Lines from the one containing "Definition process_document (self" through the last line of the data are to be repeated word for word, both ends included.

::: GIVEN INFORMATION

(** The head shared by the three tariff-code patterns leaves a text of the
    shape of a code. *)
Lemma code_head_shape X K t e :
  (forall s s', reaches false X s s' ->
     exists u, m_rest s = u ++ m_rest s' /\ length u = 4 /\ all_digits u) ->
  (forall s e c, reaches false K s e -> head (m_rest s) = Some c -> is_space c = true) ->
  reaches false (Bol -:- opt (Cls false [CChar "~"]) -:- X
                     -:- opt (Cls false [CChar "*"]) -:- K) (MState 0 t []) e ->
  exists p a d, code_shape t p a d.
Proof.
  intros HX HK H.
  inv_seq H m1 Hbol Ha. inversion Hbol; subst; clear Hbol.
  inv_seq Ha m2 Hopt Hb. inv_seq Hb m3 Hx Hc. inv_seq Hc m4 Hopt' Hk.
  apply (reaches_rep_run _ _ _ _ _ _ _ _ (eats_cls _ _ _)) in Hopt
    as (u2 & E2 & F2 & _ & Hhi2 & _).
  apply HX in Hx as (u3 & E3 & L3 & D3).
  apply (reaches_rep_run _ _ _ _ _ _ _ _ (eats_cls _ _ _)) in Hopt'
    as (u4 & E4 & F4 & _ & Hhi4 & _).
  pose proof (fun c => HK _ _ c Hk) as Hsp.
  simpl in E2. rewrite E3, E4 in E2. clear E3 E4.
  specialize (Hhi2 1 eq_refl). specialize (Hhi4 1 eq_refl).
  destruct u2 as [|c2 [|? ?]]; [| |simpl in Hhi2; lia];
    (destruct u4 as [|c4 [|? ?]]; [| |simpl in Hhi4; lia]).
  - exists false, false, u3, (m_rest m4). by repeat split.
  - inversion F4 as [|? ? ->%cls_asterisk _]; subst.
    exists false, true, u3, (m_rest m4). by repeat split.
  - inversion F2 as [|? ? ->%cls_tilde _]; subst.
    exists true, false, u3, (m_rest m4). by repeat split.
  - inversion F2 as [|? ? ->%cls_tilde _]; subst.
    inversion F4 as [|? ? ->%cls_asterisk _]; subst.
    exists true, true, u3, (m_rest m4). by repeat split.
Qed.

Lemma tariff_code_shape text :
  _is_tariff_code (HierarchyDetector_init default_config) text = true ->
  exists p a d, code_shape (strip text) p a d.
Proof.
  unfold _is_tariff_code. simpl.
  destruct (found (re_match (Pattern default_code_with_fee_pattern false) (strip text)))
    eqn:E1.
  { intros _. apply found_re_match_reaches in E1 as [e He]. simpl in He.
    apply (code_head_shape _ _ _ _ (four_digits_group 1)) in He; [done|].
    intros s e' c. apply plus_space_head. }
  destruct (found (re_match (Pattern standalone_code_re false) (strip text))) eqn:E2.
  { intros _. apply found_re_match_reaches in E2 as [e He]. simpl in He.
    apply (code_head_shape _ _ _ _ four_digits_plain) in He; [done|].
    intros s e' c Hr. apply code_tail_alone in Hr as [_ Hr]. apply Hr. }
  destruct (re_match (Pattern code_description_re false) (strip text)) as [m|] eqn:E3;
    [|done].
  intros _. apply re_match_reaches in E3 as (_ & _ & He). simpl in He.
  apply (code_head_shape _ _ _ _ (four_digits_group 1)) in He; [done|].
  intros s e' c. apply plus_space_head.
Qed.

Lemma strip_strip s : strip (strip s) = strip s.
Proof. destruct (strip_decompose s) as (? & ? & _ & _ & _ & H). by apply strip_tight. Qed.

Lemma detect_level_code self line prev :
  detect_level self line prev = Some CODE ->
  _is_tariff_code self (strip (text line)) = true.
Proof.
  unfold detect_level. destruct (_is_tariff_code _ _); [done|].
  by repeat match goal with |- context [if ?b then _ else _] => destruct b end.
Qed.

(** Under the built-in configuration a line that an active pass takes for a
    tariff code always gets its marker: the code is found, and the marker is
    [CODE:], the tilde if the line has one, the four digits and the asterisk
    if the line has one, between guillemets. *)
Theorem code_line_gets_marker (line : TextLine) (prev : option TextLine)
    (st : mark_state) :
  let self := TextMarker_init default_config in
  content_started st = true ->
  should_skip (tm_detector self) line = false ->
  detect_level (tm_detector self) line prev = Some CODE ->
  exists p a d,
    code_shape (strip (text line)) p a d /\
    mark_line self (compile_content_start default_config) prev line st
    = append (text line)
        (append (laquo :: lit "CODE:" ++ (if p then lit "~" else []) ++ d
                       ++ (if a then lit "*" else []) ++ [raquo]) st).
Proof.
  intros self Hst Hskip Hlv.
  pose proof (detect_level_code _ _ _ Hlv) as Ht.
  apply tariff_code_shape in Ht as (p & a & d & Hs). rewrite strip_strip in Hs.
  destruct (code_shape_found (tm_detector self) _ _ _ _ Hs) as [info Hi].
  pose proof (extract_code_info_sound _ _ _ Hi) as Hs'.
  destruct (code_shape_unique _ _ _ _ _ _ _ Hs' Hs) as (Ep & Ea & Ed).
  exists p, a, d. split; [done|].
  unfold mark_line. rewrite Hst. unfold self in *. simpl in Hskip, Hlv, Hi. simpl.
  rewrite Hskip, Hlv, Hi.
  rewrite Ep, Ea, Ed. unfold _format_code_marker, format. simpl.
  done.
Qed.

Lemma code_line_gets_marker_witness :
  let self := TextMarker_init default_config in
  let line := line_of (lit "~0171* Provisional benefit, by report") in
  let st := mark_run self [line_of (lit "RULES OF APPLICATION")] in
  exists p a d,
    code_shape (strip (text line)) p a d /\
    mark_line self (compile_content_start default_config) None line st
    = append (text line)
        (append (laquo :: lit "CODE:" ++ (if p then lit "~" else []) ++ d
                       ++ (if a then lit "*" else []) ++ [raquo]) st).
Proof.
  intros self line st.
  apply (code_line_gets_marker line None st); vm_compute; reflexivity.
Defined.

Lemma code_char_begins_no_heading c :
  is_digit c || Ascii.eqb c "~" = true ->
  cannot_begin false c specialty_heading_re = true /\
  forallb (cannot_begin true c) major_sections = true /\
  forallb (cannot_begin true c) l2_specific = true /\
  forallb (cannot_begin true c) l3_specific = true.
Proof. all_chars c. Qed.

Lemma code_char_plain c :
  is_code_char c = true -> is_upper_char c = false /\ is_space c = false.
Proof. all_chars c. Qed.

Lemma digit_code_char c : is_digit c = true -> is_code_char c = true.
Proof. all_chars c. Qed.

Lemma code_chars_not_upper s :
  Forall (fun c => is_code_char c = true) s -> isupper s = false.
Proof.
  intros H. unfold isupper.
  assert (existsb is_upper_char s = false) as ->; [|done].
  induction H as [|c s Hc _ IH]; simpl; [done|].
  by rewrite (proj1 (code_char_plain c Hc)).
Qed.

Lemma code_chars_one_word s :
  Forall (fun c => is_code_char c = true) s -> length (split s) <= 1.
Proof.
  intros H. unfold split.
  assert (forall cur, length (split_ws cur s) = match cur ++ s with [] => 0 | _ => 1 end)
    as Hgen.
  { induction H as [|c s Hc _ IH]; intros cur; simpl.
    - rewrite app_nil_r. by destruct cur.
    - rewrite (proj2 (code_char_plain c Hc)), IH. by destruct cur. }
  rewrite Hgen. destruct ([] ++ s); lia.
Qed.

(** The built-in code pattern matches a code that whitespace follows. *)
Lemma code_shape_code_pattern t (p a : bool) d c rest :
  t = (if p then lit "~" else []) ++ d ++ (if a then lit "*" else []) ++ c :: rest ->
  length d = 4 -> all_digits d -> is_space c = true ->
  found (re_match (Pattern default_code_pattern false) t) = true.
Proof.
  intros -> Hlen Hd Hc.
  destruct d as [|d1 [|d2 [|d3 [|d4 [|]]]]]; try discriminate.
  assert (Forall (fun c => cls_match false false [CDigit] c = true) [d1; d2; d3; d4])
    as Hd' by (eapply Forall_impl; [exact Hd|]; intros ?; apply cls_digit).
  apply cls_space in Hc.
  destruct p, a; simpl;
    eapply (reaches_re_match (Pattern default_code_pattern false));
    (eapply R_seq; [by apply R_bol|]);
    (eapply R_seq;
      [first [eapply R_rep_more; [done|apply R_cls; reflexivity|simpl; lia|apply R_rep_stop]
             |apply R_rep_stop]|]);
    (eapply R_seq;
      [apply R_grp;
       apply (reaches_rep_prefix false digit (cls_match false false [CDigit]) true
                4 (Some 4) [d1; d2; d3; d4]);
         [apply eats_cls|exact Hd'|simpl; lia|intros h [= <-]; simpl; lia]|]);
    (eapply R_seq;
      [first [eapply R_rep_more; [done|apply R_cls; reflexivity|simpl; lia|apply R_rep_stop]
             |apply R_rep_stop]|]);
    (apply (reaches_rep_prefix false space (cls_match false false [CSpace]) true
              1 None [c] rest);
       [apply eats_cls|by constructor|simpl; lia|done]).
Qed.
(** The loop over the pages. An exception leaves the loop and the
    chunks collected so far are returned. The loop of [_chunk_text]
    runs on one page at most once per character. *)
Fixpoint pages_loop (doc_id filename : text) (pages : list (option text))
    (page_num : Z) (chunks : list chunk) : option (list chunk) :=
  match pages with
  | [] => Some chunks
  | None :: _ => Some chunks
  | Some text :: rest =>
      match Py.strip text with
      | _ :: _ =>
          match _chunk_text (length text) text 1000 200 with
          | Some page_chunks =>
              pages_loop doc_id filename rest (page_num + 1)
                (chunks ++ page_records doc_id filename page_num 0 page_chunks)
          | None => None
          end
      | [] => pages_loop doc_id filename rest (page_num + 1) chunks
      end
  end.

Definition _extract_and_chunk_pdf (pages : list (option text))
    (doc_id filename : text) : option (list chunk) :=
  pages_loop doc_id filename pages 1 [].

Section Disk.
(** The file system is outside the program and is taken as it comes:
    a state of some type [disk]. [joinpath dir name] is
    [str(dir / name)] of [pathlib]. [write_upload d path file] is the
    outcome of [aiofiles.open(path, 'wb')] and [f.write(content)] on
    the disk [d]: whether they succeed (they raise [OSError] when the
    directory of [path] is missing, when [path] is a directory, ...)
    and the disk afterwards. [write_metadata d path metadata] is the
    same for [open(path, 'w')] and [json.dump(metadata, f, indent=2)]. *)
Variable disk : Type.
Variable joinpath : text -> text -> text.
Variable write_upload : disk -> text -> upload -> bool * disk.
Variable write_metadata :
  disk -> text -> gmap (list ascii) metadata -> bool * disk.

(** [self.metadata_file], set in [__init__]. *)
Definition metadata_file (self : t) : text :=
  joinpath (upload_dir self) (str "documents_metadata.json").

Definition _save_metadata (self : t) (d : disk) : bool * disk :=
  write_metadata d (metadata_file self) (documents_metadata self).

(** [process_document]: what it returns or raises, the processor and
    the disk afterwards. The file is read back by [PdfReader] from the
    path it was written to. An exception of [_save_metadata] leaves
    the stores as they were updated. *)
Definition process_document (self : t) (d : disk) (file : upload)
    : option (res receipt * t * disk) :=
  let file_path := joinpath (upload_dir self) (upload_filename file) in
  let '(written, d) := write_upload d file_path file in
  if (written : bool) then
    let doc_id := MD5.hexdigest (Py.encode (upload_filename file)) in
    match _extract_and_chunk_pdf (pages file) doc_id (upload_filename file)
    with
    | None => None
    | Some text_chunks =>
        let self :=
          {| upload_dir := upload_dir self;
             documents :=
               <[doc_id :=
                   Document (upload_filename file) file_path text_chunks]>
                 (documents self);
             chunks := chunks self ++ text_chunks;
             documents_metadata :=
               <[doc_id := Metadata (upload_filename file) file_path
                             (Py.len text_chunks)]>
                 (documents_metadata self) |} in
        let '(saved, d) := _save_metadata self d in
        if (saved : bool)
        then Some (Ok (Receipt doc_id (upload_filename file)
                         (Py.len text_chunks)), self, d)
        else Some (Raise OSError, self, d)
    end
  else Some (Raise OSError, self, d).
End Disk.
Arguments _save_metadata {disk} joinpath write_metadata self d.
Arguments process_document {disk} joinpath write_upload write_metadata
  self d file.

::::::

*SOLUTION TO THE EXERCISE*
Definition process_document (self : t) (d : disk) (file : upload)
    : option (res receipt * t * disk) :=
  let file_path := joinpath (upload_dir self) (upload_filename file) in
  let '(written, d) := write_upload d file_path file in
  if (written : bool) then
    let doc_id := MD5.hexdigest (Py.encode (upload_filename file)) in
    match _extract_and_chunk_pdf (pages file) doc_id (upload_filename file)
    with
    | None => None
    | Some text_chunks =>
        let self :=
          {| upload_dir := upload_dir self;
             documents :=
               <[doc_id :=
                   Document (upload_filename file) file_path text_chunks]>
                 (documents self);
             chunks := chunks self ++ text_chunks;
             documents_metadata :=
               <[doc_id := Metadata (upload_filename file) file_path
                             (Py.len text_chunks)]>
                 (documents_metadata self) |} in
        let '(saved, d) := _save_metadata self d in
        if (saved : bool)
        then Some (Ok (Receipt doc_id (upload_filename file)
                         (Py.len text_chunks)), self, d)
        else Some (Raise OSError, self, d)
    end
  else Some (Raise OSError, self, d).
End Disk.
Arguments _save_metadata {disk} joinpath write_metadata self d.
Arguments process_document {disk} joinpath write_upload write_metadata
  self d file.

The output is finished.